Asif Ali Zardari appears to have handled the judges’ issue in a classical ‘fabian style’. He has waited and waited to strike when the iron was hot, even though he was warned by critics against the gathering storm, which may eventually destabilise the democratic system. Small wonder Imran Khan told the rally, if the judges were not restored we would be forced to raise ‘go Zardari go’ slogans. The long march was seen as a ‘Nawaz Sharif show’, and though Nawaz Sharif himself refrained from crossing swords with the PPP government. The mood and the tenor in the rally was more anti-PPP than anti-Musharraf. However, the organisers deserve credit for keeping the rally entirely peaceful and not getting carried away to disrupt the agreed course of the rally. And it was indeed a rare spectacle that agitators and the administration did not interfere in each other job at a sensitive point like the front of the Parliament House. What impact the long march, which eventually turned out to be an impressive show of strength, would have on current political scenario is a little too early to tell. On the face of it Zardari & Company have managed to outgrow the looming threat. However, what will be the lawyers’ next step is the key question. Such rallies cannot be staged every now and then. And a follow up course will have to based on a different and a more innovative strategy. Suggestions like ‘sit-in’ outside the parliament are not likely to work, more so when the National Assembly meets to consider the so-called ‘constitutional package’.

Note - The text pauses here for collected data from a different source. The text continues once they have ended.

(* ===== verification/BtRelease.v ===== *)
(** Requests given up in the BitTorrent daemon: [dl_unassign_requests] and
    [dl_on_piece_unfull], which offers the blocks to the other peers. *)
From S2P Require Import Prelude Bitfield BtPeer BtNet BtInv BtAssign BtChoice BtStart.
Local Open Scope Z_scope.

#[local] Arguments count_bits : simpl never.
#[local] Arguments bit : simpl never.

(** ** A request less *)

Definition without (q : block_request) (l : list block_request) : list block_request :=
  List.filter (fun r => negb (bool_decide (r = q))) l.

Lemma elem_of_without q l r : r ∈ without q l <-> r ∈ l /\ r <> q.
Proof.
  unfold without. rewrite !list_elem_of_In, filter_In, negb_true_iff, bool_decide_eq_false. done.
Qed.

Lemma fmap_filter_NoDup {A B} (f : A -> B) g l : NoDup (f <$> l) -> NoDup (f <$> List.filter g l).
Proof.
  induction l as [|x l IH]; cbn; [done|]. intros H. apply NoDup_cons in H as [Hx H]. destruct (g x); [|auto].
  cbn. apply NoDup_cons. split; [|auto]. intros Hf. apply Hx. apply list_elem_of_fmap in Hf as (y & -> & Hy).
  apply list_elem_of_fmap. exists y. split; [done|]. apply list_elem_of_In, filter_In in Hy as [Hy _]. by apply list_elem_of_In.
Qed.

Lemma NoDup_filter_bool {A} g (l : list A) : NoDup l -> NoDup (List.filter g l).
Proof. rewrite <- (list_fmap_id (List.filter g l)), <- (list_fmap_id l) at 1. apply fmap_filter_NoDup. Qed.

Lemma NoDup_without q l : NoDup l -> NoDup (without q l).
Proof. apply NoDup_filter_bool. Qed.

Lemma without_none q l : q ∉ l -> without q l = l.
Proof.
  induction l as [|r l IH]; [done|]. rewrite not_elem_of_cons. intros [Hq Hl]. cbn.
  rewrite bool_decide_false by congruence. cbn. f_equal. by apply IH.
Qed.

Lemma length_without q l : NoDup l -> q ∈ l -> Z.of_nat (length (without q l)) = Z.of_nat (length l) - 1.
Proof.
  induction l as [|r l IH]; intros Hl Hq; [by apply not_elem_of_nil in Hq|]. apply NoDup_cons in Hl as [Hr Hl].
  cbn. destruct (decide (r = q)) as [->|Hne].
  - rewrite bool_decide_true by done. cbn. fold (without q l). rewrite without_none by done. lia.
  - rewrite bool_decide_false by done. cbn. fold (without q l). apply elem_of_cons in Hq as [?|Hq]; [congruence|].
    specialize (IH Hl Hq). lia.
Qed.

Section Release.
Context (tp : torrent).
Local Notation np := (tp_npieces tp).
Local Notation blocks := (torrent_piece_blocks tp).
Hypothesis Htp : torrent_ok tp.

(** The piece once a request is given up, or answered ([v]). *)
Lemma unbusy_ok r r' i pc q b (v : bool) f lg :
  piece_ok tp r i pc -> q ∈ reqs pc -> rq_begin q = Z.of_nat b * PIECE_BLOCKLEN -> (b < nblocks pc)%nat ->
  length f = length (down_field pc) ->
  (forall j, bit f j = if decide (j = b) then false else bit (down_field pc) j) ->
  (forall j, (j < nblocks pc)%nat -> bit r' j = if decide (j = b) then v else bit r j) ->
  bit r b = false /\
  piece_ok tp r' i (BtNet.Piece (nblocks pc) (ngot pc + (if v then 1 else 0)) (nbusy pc - 1) (nreqs pc - 1) (next_block pc)
    (without q (reqs pc)) lg f).
Proof.
  intros [K1 K2 K3 K4 K5 K6 K7 K8 K9 K10 K11] Hq Eb Hb Hlen Hf Hr.
  assert (bit (down_field pc) b = true) as Hd by (apply K10; [done|]; by exists q).
  assert (bit r b = false) as Hrb by (destruct (bit r b) eqn:E; [|done]; by rewrite (K5 b Hb E) in Hd).
  assert (forall r0, r0 ∈ reqs pc -> rq_begin r0 = rq_begin q -> r0 = q) as Huniq.
  { intros r0 Hr0 E. apply list_elem_of_lookup_1 in Hr0 as [x Hx]. apply list_elem_of_lookup_1 in Hq as [y Hy].
    assert (x = y) as ->; [|congruence].
    eapply NoDup_lookup; [exact K8|rewrite list_lookup_fmap, Hx; reflexivity|rewrite list_lookup_fmap, Hy; cbn; by rewrite E]. }
  split; [done|]. split; cbn; try done.
  - congruence.
  - rewrite K3. destruct v.
    + rewrite (count_bits_flip (bit r) (bit r') (nblocks pc) b); [lia|done|done| |].
      * rewrite Hr by done. by case_decide.
      * intros j Hj Hne. rewrite Hr by done. by case_decide.
    + rewrite Z.add_0_r. f_equal. apply count_bits_ext. intros j Hj. rewrite Hr by done. case_decide; [congruence|done].
  - rewrite K4. rewrite (count_bits_flip (bit f) (bit (down_field pc)) (nblocks pc) b); [lia|done| |done|].
    + rewrite Hf. by case_decide.
    + intros j Hj Hne. rewrite Hf. by case_decide.
  - intros j Hj E. rewrite Hf. case_decide; [done|]. rewrite Hr in E by done. rewrite decide_False in E by done. by apply K5.
  - rewrite K7, length_without; [done| |done]. by eapply NoDup_fmap_1.
  - by apply fmap_filter_NoDup.
  - intros r0 Hr0. apply elem_of_without in Hr0 as [Hr0 _]. by apply K9.
  - intros j Hj. rewrite Hf. case_decide as E.
    + subst j. split; [done|]. intros (r0 & Hr0 & E'). apply elem_of_without in Hr0 as [Hr0 Hne]. exfalso. apply Hne, Huniq; [done|congruence].
    + rewrite K10 by done. split; intros (r0 & Hr0 & E'); exists r0; (split; [|done]).
      * apply elem_of_without. split; [done|]. intros ->. apply E. rewrite Eb in E'. unfold PIECE_BLOCKLEN in E'. lia.
      * by apply elem_of_without in Hr0 as [? _].
  - intros r0 Hr0. apply elem_of_without in Hr0 as [Hr0 _]. by apply K11.
Qed.

Lemma block_of b : Z.to_nat (Z.of_nat b * PIECE_BLOCKLEN / PIECE_BLOCKLEN) = b.
Proof. rewrite Z.div_mul by done. lia. Qed.

(** The requests but those of [l]. *)
Definition less (l : list block_request) (rs : list block_request) : list block_request := foldl (fun rs q => without q rs) rs l.

Lemma elem_of_less l : forall rs r, r ∈ less l rs <-> r ∈ rs /\ r ∉ l.
Proof.
  induction l as [|q l IH]; intros rs r; cbn.
  - pose proof (not_elem_of_nil r). tauto.
  - unfold less in IH. rewrite IH, elem_of_without, not_elem_of_cons. tauto.
Qed.

Lemma NoDup_less l : forall rs, NoDup rs -> NoDup (less l rs).
Proof. induction l as [|q l IH]; intros rs Hrs; [done|]. by apply IH, NoDup_without. Qed.

Lemma length_less l : forall rs, NoDup rs -> NoDup l -> (forall r, r ∈ l -> r ∈ rs) ->
  Z.of_nat (length (less l rs)) = Z.of_nat (length rs) - Z.of_nat (length l).
Proof.
  induction l as [|q l IH]; intros rs Hrs Hl Hin; cbn; [lia|]. apply NoDup_cons in Hl as [Hq Hl].
  change (foldl _ _ l) with (less l (without q rs)). rewrite IH; [|by apply NoDup_without|done|].
  - rewrite length_without; [lia|done|]. apply Hin. constructor.
  - intros r Hr. apply elem_of_without. split; [apply Hin; by constructor|]. by intros ->.
Qed.

Lemma unassign_all i p l : forall n pc P,
  NoDup l -> pcs n !! i = Some pc -> pst n !! p = Some P -> piece_ok tp (row n i) i pc ->
  (forall r, r ∈ l -> r ∈ reqs pc) ->
  exists pc', foreach l (unassign p i) n =
      Some (put i pc' p (with_reqs (less l (my_reqs P)) (nreqs_out P - Z.of_nat (length l)) P) n) /\
    piece_ok tp (row n i) i pc' /\ reqs pc' = less l (reqs pc) /\ nblocks pc' = nblocks pc /\ logs pc' = logs pc /\
    ngot pc' = ngot pc /\ nbusy pc' = nbusy pc - Z.of_nat (length l).
Proof.
  induction l as [|q l IH]; intros n pc P Hl Hpc HP Hk Hin.
  - exists pc. split; [|split_and!; try done; cbn; lia]. cbn. rewrite Z.sub_0_r. unfold foreach. cbn.
    rewrite put_self; [done|done|]. rewrite HP. by destruct P.
  - apply NoDup_cons in Hl as [Hq Hl]. assert (q ∈ reqs pc) as Hqr by (apply Hin; constructor).
    destruct (pk_range _ _ _ _ Hk q Hqr) as (b & Hb & Eb & _).
    assert (bit (down_field pc) b = true) as Hd by (apply (pk_bits _ _ _ _ Hk b Hb); by exists q).
    assert (fits (down_field pc) (nblocks pc)) as Hfit by apply fits_bytes, (pk_down _ _ _ _ Hk).
    destruct (clear_bit_ok (down_field pc) (nblocks pc) b Hfit Hb) as (f & Ef & Hlf & Hf).
    destruct (unbusy_ok (row n i) (row n i) i pc q b false f (logs pc) Hk Hqr Eb Hb Hlf Hf) as [Hrb Hk1].
    { intros j Hj. case_decide as E; [|done]. subst j.
      destruct (bit (row n i) b) eqn:E; [|done]. by rewrite (pk_disjoint _ _ _ _ Hk b Hb E) in Hd. }
    rewrite Z.add_0_r in Hk1. match type of Hk1 with piece_ok _ _ _ ?x => set (pc1 := x) in * end.
    set (P1 := with_reqs (without q (my_reqs P)) (nreqs_out P - 1) P).
    assert (unassign p i q n = Some (put i pc1 p P1 n)) as E.
    { unfold unassign. rewrite Hpc, HP. cbn [mbind option_bind]. rewrite Eb, block_of.
      rewrite (has_bit_ok _ (nblocks pc)), Hd by done. cbn [ensure mbind option_bind]. rewrite Ef. done. }
    destruct (IH (put i pc1 p P1 n) pc1 P1 Hl (put_pcs _ _ _ _ _) (put_pst _ _ _ _ _) Hk1) as (pc' & E' & ? & ? & ? & ? & ? & ?).
    { intros r Hr. apply elem_of_without. split; [apply Hin; by constructor|]. by intros ->. }
    exists pc'. rewrite foreach_cons, E. cbn [mbind option_bind]. rewrite E', put_put. split.
    + do 2 f_equal. unfold P1, with_reqs. cbn. f_equal. lia.
    + split_and!; try done. cbn [length]. change (nbusy pc1) with (nbusy pc - 1) in *. lia.
Qed.
(** ** Frames *)

(** What the bookkeeping of requests leaves of a peer, and of a net. *)
Record same (P P' : peer) : Prop := Same {
  sm_field : piece_field P' = piece_field P /\ npieces P' = npieces P;
  sm_bad : bad_field P' = bad_field P /\ npcs_bad P' = npcs_bad P /\ suspicion P' = suspicion P;
  sm_flags : forall f, quiet f -> flag P' f = flag P f
}.

#[export] Instance same_preorder : PreOrder same.
Proof.
  split; [by intros P; split|]. intros P Q R [[A1 A2] [A3 [A4 A5]] A6] [[B1 B2] [B3 [B4 B5]] B6].
  split; [split; congruence|split_and!; congruence|]. intros f Hf. by rewrite B6, A6.
Qed.

Record kept (n n' : net) : Prop := Kept {
  kp_peers : peers n' = peers n;
  kp_pst : forall q, option_Forall2 same (pst n !! q) (pst n' !! q);
  kp_cm : cm_field n' = cm_field n /\ block_field n' = block_field n /\ npieces_got n' = npieces_got n;
  kp_count : piece_count n' = piece_count n;
  kp_banned : banned n' = banned n
}.

Lemma kept_pst n n' q P : kept n n' -> pst n !! q = Some P -> exists P', pst n' !! q = Some P' /\ same P P'.
Proof. intros H HP. pose proof (kp_pst _ _ H q) as Hq. rewrite HP in Hq. inversion Hq. by eexists. Qed.

#[export] Instance kept_preorder : PreOrder kept.
Proof.
  split.
  - by intros n; split.
  - intros n n' n'' [A1 A2 [? []] A4 A5] [B1 B2 [? []] B4 B5].
    split; try congruence; [|split_and!; congruence].
    intros q. specialize (A2 q). specialize (B2 q).
    inversion A2 as [P P' Hs E1 E2|E1 E2]; rewrite <- E2 in B2; inversion B2; constructor. by etransitivity.
Qed.

Lemma served_kept n n' : served n n' -> kept n n'.
Proof.
  intros [H1 H2 H3 H4 H5 _ _ _]. split; try done. intros q. specialize (H2 q). inversion H2 as [P P' []|]; by constructor.
Qed.

Lemma kept_put_peer n i pc p P P' : pst n !! p = Some P -> same P P' -> kept n (put i pc p P' n).
Proof.
  intros HP Hs. split; try done. intros q. cbn. destruct (decide (q = p)) as [->|Hne].
  - rewrite lookup_insert_eq, HP. by constructor.
  - rewrite lookup_insert_ne by done. destruct (pst n !! q); by constructor.
Qed.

What is ironical that everybody says ‘we are for free and independent judiciary’, yet the two major coalition partners in the new democratic set up cannot agree on how to restore the deposed judges. Both the PPP and the PML-N are trying to hoodwink public opinion, is how sceptics see the emerging situation. Neither of the two, critics assert, wants to have an ‘independent judiciary’, what they really want to have is the judges of their own choice. If the contenders over the judges’ issue are fighting for promoting their ‘favourites’, they are like any other government in the past trying to put in place a judiciary, which is subordinate to them. Unfortunately the public impression is that the judges are wired to one or the other faction, and whatever institutional arrangements are being proposed to be made are not for the sake of ‘liberating’ the judiciary from the stranglehold of the establishment, but to make them instruments of power politics.
How big was the rally when it finally dispersed from Islamabad is any body’s guess. Estimates are as conflicting as from twenty thousand to five lakh. But Mian Nawaz Sharif who stole the show was more than happy. Addressing the rally he said, “we will not give safe exit to President Musharraf since he did not give safe exist to ‘Jamia Hafsa girls’. Unfortunately this was factually incorrect, apart from being an ill-conceived comparison. His trying to kill two birds with one stone was not in good taste. Needless to say Nawaz Sharif is fixated with Musharraf’s exit from the Presidency but the question remain will his tirade against Musharraf let Zardari and Company change their stance on the question of restoration of deposed judges.